DATASET CONTENT:
Lemma updates_run w0 d0 ups : forall es s env,
  tinv start size w0 d0 es s -> updates_ok s ups ->
  (length (log_entries_of d0 ups es) < NBUF)%nat ->
  Z.of_nat (length (log_entries_of d0 ups es)) < size - 1 ->
  exists s', mfor ups (fun u => log_update u.1 u.2) s env = Ok tt s' env /\ lframe s s' /\
    tinv start size w0 d0 (log_entries_of d0 ups es) s'.
Proof.
  induction ups as [|[sec f] ups IH]; intros es s env Hti Hok Hlen Hsz; simpl.
  { exists s. split_and!; [done|apply lframe_refl|apply Hti..]. }
  apply Forall_cons in Hok as [[Hds Hks] Hok]. simpl in *.
  pose proof (log_entries_length d0 ups (log_entry d0 es (sec, f))) as Hmono.
  pose proof (log_entry_length d0 es (sec, f)) as Hmono1.
  destruct (log_update_run start size w0 d0 es s env sec f Hti Hds Hks) as (s1 & Hrun & Hf & Hti1).
  { destruct (decide (sec ∈ es.*1)) as [?|Hn]; [by right|left].
    assert (length (log_entry d0 es (sec, f)) = S (length es)).
    { unfold log_entry. rewrite put_ent_length, decide_True; [done|]. by apply slot_elem. }
    lia. }
  { lia. } { lia. }
  mstep Hrun. assert (Hds1 : disksize s1 = disksize s).
  { destruct Hti as (_ & _ & _ & _ & _ & _ & _ & (ws & _ & Hd & _) & _).
    destruct Hti1 as (_ & _ & _ & _ & _ & _ & _ & (ws1 & _ & Hd1 & _) & _).
    unfold disksize. by rewrite Hd, Hd1, !length_apply. }
  destruct (IH (log_entry d0 es (sec, f)) s1 env Hti1) as (s' & Hrun' & Hf' & Hti'); [|done|done|].
  { eapply Forall_impl; [exact Hok|]. intros u. unfold data_sector. by rewrite Hds1. }
  exists s'. split_and?; [done|by eapply lframe_trans|done].
Qed.

Lemma tinv_head w0 d0 es s : tinv start size w0 d0 es s -> s.(disk) !! Z.to_nat start = d0 !! Z.to_nat start.
Proof.
  intros (_ & _ & _ & _ & _ & (? & _) & _ & (ws & _ & -> & Hws) & _).
  apply apply_other; [done|]. eapply Forall_impl; [exact Hws|]. simpl. intros w ?. lia.
Qed.

Lemma rep_block H P s i blk : rep H P s -> s.(disk) !! i = Some blk -> length blk = Z.to_nat BSIZE.
Proof.
  intros ((_ & _ & _ & _ & _ & _ & Hd) & _) Hi. rewrite Forall_forall in Hd. apply Hd.
  by eapply list_elem_of_lookup_2.
Qed.

(** The header a commit writes describes the log it has written. *)
Lemma tinv_logged w0 d0 es s h ws :
  tinv start size w0 d0 es s -> Z.of_nat (length es) < size -> (length es <= Z.to_nat LOGSIZE)%nat ->
  length h = Z.to_nat BSIZE -> s.(disk) = apply_writes ws d0 ->
  let h' := head_block es.*1 h in
  logged start size h' es (apply_writes (ws ++ [(start, h')]) d0).
Proof.
  intros (_ & _ & _ & _ & _ & Hg & Hdat & _ & Hes) Hsz Hlen Hh Hd h'.
  destruct Hg as (Hst & Hsz0 & Hend & Hmax). unfold disksize in Hend.
  change (Z.to_nat LOGSIZE) with 10%nat in Hlen. change (Z.to_nat BSIZE) with 512%nat in Hh.
  rewrite apply_app, <- Hd. simpl. unfold write_sector. simpl. split_and!; [|  |done|].
  - apply list_lookup_insert_eq. lia.
  - unfold h'. rewrite hd_n_block; rewrite length_fmap; [done|lia|lia].
  - intros i e Hi. pose proof (lookup_lt_Some _ _ _ Hi). split.
    + unfold h'. apply hd_sector_block; [rewrite length_fmap; lia|by rewrite list_lookup_fmap, Hi|].
      rewrite Forall_forall in Hdat. destruct (Hdat e) as [? _]; [by eapply list_elem_of_lookup_2|lia].
    + rewrite list_lookup_insert_ne by lia. by apply Hes.
Qed.
(* ===== verification/Inode.v ===== *)
(** Disk blocks and inodes (kernel/fs.c, from bzero to stati). A [struct
    inode *] is an index into the inode cache, the null pointer is [None]. *)
From S2P Require Import Prelude Types Spinlock Sched Bio Log.
Import Spinlock Sched Bio Log.

Module Inode.

(** ** Blocks *)

Definition bzero (dev bno : Z) : K unit :=
  bp <- bread dev (u32 bno) ;;
  modify (upd_buf bp (set_b_data (replicate (Z.to_nat BSIZE) 0))) ;;;
  log_write bp ;;;
  brelse bp.

(** The bit of block [bi] in a bitmap block. *)
Definition bit_mask (bi : Z) : Z := Z.shiftl 1 (bi mod 8).
Definition bit_byte (bi : Z) : nat := Z.to_nat (bi / 8).
Definition bit_used (d : list Z) (bi : Z) : bool :=
  negb (Z.land (d !!! bit_byte bi) (bit_mask bi) =? 0).
Definition bit_set (bi : Z) (d : list Z) : list Z :=
  <[bit_byte bi := Z.lor (d !!! bit_byte bi) (bit_mask bi)]> d.
Definition bit_clear (bi : Z) (d : list Z) : list Z :=
  <[bit_byte bi := Z.land (d !!! bit_byte bi) (Z.lnot (bit_mask bi))]> d.

(* for (bi = 0; bi < BPB && b + bi < sb.size; bi++): the first free bit *)
Fixpoint free_bit (n : nat) (bi b size : Z) (d : list Z) : option Z :=
  match n with
  | O => None
  | S n' =>
      if b + bi <? size then
        if bit_used d bi then free_bit n' (bi + 1) b size d else Some bi
      else None
  end.

(* the values b takes: 0, BPB, 2 BPB, ... below sb.size *)
Definition bitmap_bases (size : Z) : list Z :=
  (fun k => Z.of_nat k * BPB) <$> seq 0 (Z.to_nat ((size + BPB - 1) / BPB)).

Definition balloc (dev : Z) : K Z :=
  sb <- readsb dev ;;
  o <- mfind (bitmap_bases sb.(sb_size)) (fun b =>
    bp <- bread dev (BBLOCK b sb.(sb_ninodes)) ;;
    bf <- get_buf bp ;;
    match free_bit (Z.to_nat BPB) 0 b sb.(sb_size) bf.(b_data) with
    | Some bi =>
        modify (upd_buf bp (fun x => set_b_data (bit_set bi x.(b_data)) x)) ;;;
        log_write bp ;;;
        brelse bp ;;;
        bzero dev (b + bi) ;;;
        ret (Some (b + bi))
    | None =>
        brelse bp ;;;
        ret None
    end) ;;
  match o with
  | Some b => ret b
  | None => panic "balloc: out of blocks"
  end.

Definition bfree (dev b : Z) : K unit :=
  sb <- readsb dev ;;
  bp <- bread dev (BBLOCK b sb.(sb_ninodes)) ;;
  let bi := b mod BPB in
  bf <- get_buf bp ;;
  if negb (bit_used bf.(b_data) bi) then panic "freeing free block" else
  modify (upd_buf bp (fun x => set_b_data (bit_clear bi x.(b_data)) x)) ;;;
  log_write bp ;;;
  brelse bp.

(** ** Inodes on disk: struct dinode *)

Definition dinode_off (inum : Z) : nat := Z.to_nat (inum mod IPB * DINODE_SIZE).

Definition d_type (d : list Z) (o : nat) : Z := s16 (get16 o d).
Definition d_major (d : list Z) (o : nat) : Z := s16 (get16 (o + 2) d).
Definition d_minor (d : list Z) (o : nat) : Z := s16 (get16 (o + 4) d).
Definition d_nlink (d : list Z) (o : nat) : Z := s16 (get16 (o + 6) d).
Definition d_size (d : list Z) (o : nat) : Z := get32 (o + 8) d.
Definition d_addrs (d : list Z) (o : nat) : list Z :=
  (fun i => get32 (o + 12 + 4 * i) d) <$> seq 0 13.

(* the assignments of iupdate, in order *)
Definition put_dinode (ip : inode) (o : nat) (d : list Z) : list Z :=
  splice (o + 12) (mjoin (le_bytes 4 <$> ip.(i_addrs)))
    (put32 (o + 8) ip.(i_size)
      (put16 (o + 6) ip.(i_nlink)
        (put16 (o + 4) ip.(i_minor)
          (put16 (o + 2) ip.(i_major)
            (put16 o ip.(i_type) d))))).

(** ** The inode cache *)

Definition iinit : K unit := initlock icache_lock.

(* the loop of iget: the matching entry, or the first empty slot *)
Fixpoint iget_scan (l : list inode) (i : nat) (empty : option nat) (dev inum : Z) :
    nat + option nat :=
  match l with
  | [] => inr empty
  | ip :: l' =>
      if (0 <? ip.(i_ref)) && (ip.(i_dev) =? dev) && (ip.(i_inum) =? inum) then inl i
      else
        let empty' :=
          match empty with
          | None => if ip.(i_ref) =? 0 then Some i else None
          | Some _ => empty
          end in
        iget_scan l' (S i) empty' dev inum
  end.

Definition iget (dev inum : Z) : K nat :=
  acquire icache_lock ;;;
  ic <- gets icache ;;
  match iget_scan ic 0 None dev inum with
  | inl ip =>
      modify (upd_inode ip (fun x => set_i_ref (x.(i_ref) + 1) x)) ;;;
      release icache_lock ;;;
      ret ip
  | inr None => panic "iget: no inodes"
  | inr (Some ip) =>
      modify (upd_inode ip (set_i_dev dev)) ;;;
      modify (upd_inode ip (set_i_inum inum)) ;;;
      modify (upd_inode ip (set_i_ref 1)) ;;;
      modify (upd_inode ip (set_i_flags 0)) ;;;
      release icache_lock ;;;
      ret ip
  end.

Definition ialloc (dev type : Z) : K nat :=
  sb <- readsb dev ;;
  o <- mfind (seq 1 (Z.to_nat (sb.(sb_ninodes) - 1))) (fun k =>
    let inum := Z.of_nat k in
    bp <- bread dev (IBLOCK inum) ;;
    bf <- get_buf bp ;;
    let o := dinode_off inum in
    if d_type bf.(b_data) o =? 0 then
      modify (upd_buf bp (fun x =>
        set_b_data (splice o (replicate (Z.to_nat DINODE_SIZE) 0) x.(b_data)) x)) ;;;
      modify (upd_buf bp (fun x => set_b_data (put16 o type x.(b_data)) x)) ;;;
      log_write bp ;;;
      brelse bp ;;;
      ip <- iget dev inum ;;
      ret (Some ip)
    else
      brelse bp ;;;
      ret None) ;;
  match o with
  | Some ip => ret ip
  | None => panic "ialloc: no inodes"
  end.

Definition iupdate (ip : nat) : K unit :=
  i <- get_inode ip ;;
  bp <- bread i.(i_dev) (IBLOCK i.(i_inum)) ;;
  i <- get_inode ip ;;
  modify (upd_buf bp (fun x =>
    set_b_data (put_dinode i (dinode_off i.(i_inum)) x.(b_data)) x)) ;;;
  log_write bp ;;;
  brelse bp.

Definition idup (ip : nat) : K nat :=
  acquire icache_lock ;;;
  modify (upd_inode ip (fun x => set_i_ref (x.(i_ref) + 1) x)) ;;;
  release icache_lock ;;;
  ret ip.

(* the assignments of ilock from the disk inode *)
Definition load_dinode (d : list Z) (o : nat) (x : inode) : inode :=
  set_i_addrs (d_addrs d o)
    (set_i_size (d_size d o)
      (set_i_nlink (d_nlink d o)
        (set_i_minor (d_minor d o)
          (set_i_major (d_major d o)
            (set_i_type (d_type d o) x))))).

Definition ilock (p : option nat) : K unit :=
  match p with
  | None => panic "ilock"
  | Some ip =>
      i <- get_inode ip ;;
      if i.(i_ref) <? 1 then panic "ilock" else
      acquire icache_lock ;;;
      mloop_env (
        i <- get_inode ip ;;
        if has i.(i_flags) I_BUSY then
          sleep (chan_inode ip) icache_lock ;;; ret None
        else ret (Some tt)) ;;;
      modify (upd_inode ip (fun x => set_i_flags (Z.lor x.(i_flags) I_BUSY) x)) ;;;
      release icache_lock ;;;
      i <- get_inode ip ;;
      when (negb (has i.(i_flags) I_VALID))
        (bp <- bread i.(i_dev) (IBLOCK i.(i_inum)) ;;
         bf <- get_buf bp ;;
         i <- get_inode ip ;;
         modify (upd_inode ip (load_dinode bf.(b_data) (dinode_off i.(i_inum)))) ;;;
         brelse bp ;;;
         modify (upd_inode ip (fun x => set_i_flags (Z.lor x.(i_flags) I_VALID) x)) ;;;
         i <- get_inode ip ;;
         when (i.(i_type) =? 0) (panic "ilock: no type"))
  end.

Definition iunlock (p : option nat) : K unit :=
  match p with
  | None => panic "iunlock"
  | Some ip =>
      i <- get_inode ip ;;
      if negb (has i.(i_flags) I_BUSY) || (i.(i_ref) <? 1) then panic "iunlock" else
      acquire icache_lock ;;;
      modify (upd_inode ip (fun x => set_i_flags (clr x.(i_flags) I_BUSY) x)) ;;;
      wakeup (chan_inode ip) ;;;
      release icache_lock
  end.

(** ** Contents *)

Definition bmap (ip : nat) (bn : Z) : K Z :=
  i <- get_inode ip ;;
  if bn <? NDIRECT then
    addr <- deref "ip->addrs" (i.(i_addrs) !! Z.to_nat bn) ;;
    if addr =? 0 then
      addr <- balloc i.(i_dev) ;;
      modify (upd_inode ip (fun x => set_i_addrs (<[Z.to_nat bn := addr]> x.(i_addrs)) x)) ;;;
      ret addr
    else ret addr
  else
  let bn := bn - NDIRECT in
  if bn <? NINDIRECT then
    addr <- deref "ip->addrs" (i.(i_addrs) !! Z.to_nat NDIRECT) ;;
    addr <- (if addr =? 0 then
               addr <- balloc i.(i_dev) ;;
               modify (upd_inode ip (fun x =>
                 set_i_addrs (<[Z.to_nat NDIRECT := addr]> x.(i_addrs)) x)) ;;;
               ret addr
             else ret addr) ;;
    i <- get_inode ip ;;
    bp <- bread i.(i_dev) addr ;;
    bf <- get_buf bp ;;
    let a := get32 (Z.to_nat (4 * bn)) bf.(b_data) in
    addr <- (if a =? 0 then
               addr <- balloc i.(i_dev) ;;
               modify (upd_buf bp (fun x =>
                 set_b_data (put32 (Z.to_nat (4 * bn)) addr x.(b_data)) x)) ;;;
               log_write bp ;;;
               ret addr
             else ret a) ;;
    brelse bp ;;;
    ret addr
  else panic "bmap: out of range".

Definition itrunc (ip : nat) : K unit :=
  mfor (seq 0 (Z.to_nat NDIRECT)) (fun k =>
    i <- get_inode ip ;;
    addr <- deref "ip->addrs" (i.(i_addrs) !! k) ;;
    when (negb (addr =? 0))
      (bfree i.(i_dev) addr ;;;
       modify (upd_inode ip (fun x => set_i_addrs (<[k := 0]> x.(i_addrs)) x)))) ;;;
  i <- get_inode ip ;;
  ind <- deref "ip->addrs" (i.(i_addrs) !! Z.to_nat NDIRECT) ;;
  when (negb (ind =? 0))
    (bp <- bread i.(i_dev) ind ;;
     mfor (seq 0 (Z.to_nat NINDIRECT)) (fun j =>
       bf <- get_buf bp ;;
       let a := get32 (4 * j) bf.(b_data) in
       when (negb (a =? 0)) (bfree i.(i_dev) a)) ;;;
     brelse bp ;;;
     bfree i.(i_dev) ind ;;;
     modify (upd_inode ip (fun x => set_i_addrs (<[Z.to_nat NDIRECT := 0]> x.(i_addrs)) x))) ;;;
  modify (upd_inode ip (set_i_size 0)) ;;;
  iupdate ip.

Definition iput (ip : nat) : K unit :=
  acquire icache_lock ;;;
  i <- get_inode ip ;;
  when ((i.(i_ref) =? 1) && has i.(i_flags) I_VALID && (i.(i_nlink) =? 0))
    (if has i.(i_flags) I_BUSY then panic "iput busy" else
     modify (upd_inode ip (fun x => set_i_flags (Z.lor x.(i_flags) I_BUSY) x)) ;;;
     release icache_lock ;;;
     itrunc ip ;;;
     modify (upd_inode ip (set_i_type 0)) ;;;
     iupdate ip ;;;
     acquire icache_lock ;;;
     modify (upd_inode ip (set_i_flags 0)) ;;;
     wakeup (chan_inode ip)) ;;;
  modify (upd_inode ip (fun x => set_i_ref (x.(i_ref) - 1) x)) ;;;
  release icache_lock.

Definition iunlockput (ip : nat) : K unit :=
  iunlock (Some ip) ;;;
  iput ip.

(** struct stat *)
Record stat : Type := Mkstat {
  st_dev : Z;
  st_ino : Z;
  st_type : Z;
  st_nlink : Z;
  st_size : Z
}.

Definition stati (ip : nat) : K stat :=
  i <- get_inode ip ;;
  ret (Mkstat (s32 i.(i_dev)) i.(i_inum) i.(i_type) i.(i_nlink) i.(i_size)).

End Inode.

AIM OF THE EXERCISE: Look through the records and gather each line with the word "empty".

RESPONSE TO THIS TASK:
(* the loop of iget: the matching entry, or the first empty slot *)
Fixpoint iget_scan (l : list inode) (i : nat) (empty : option nat) (dev inum : Z) :
  | [] => inr empty
        let empty' :=
          match empty with
          | Some _ => empty
        iget_scan l' (S i) empty' dev inum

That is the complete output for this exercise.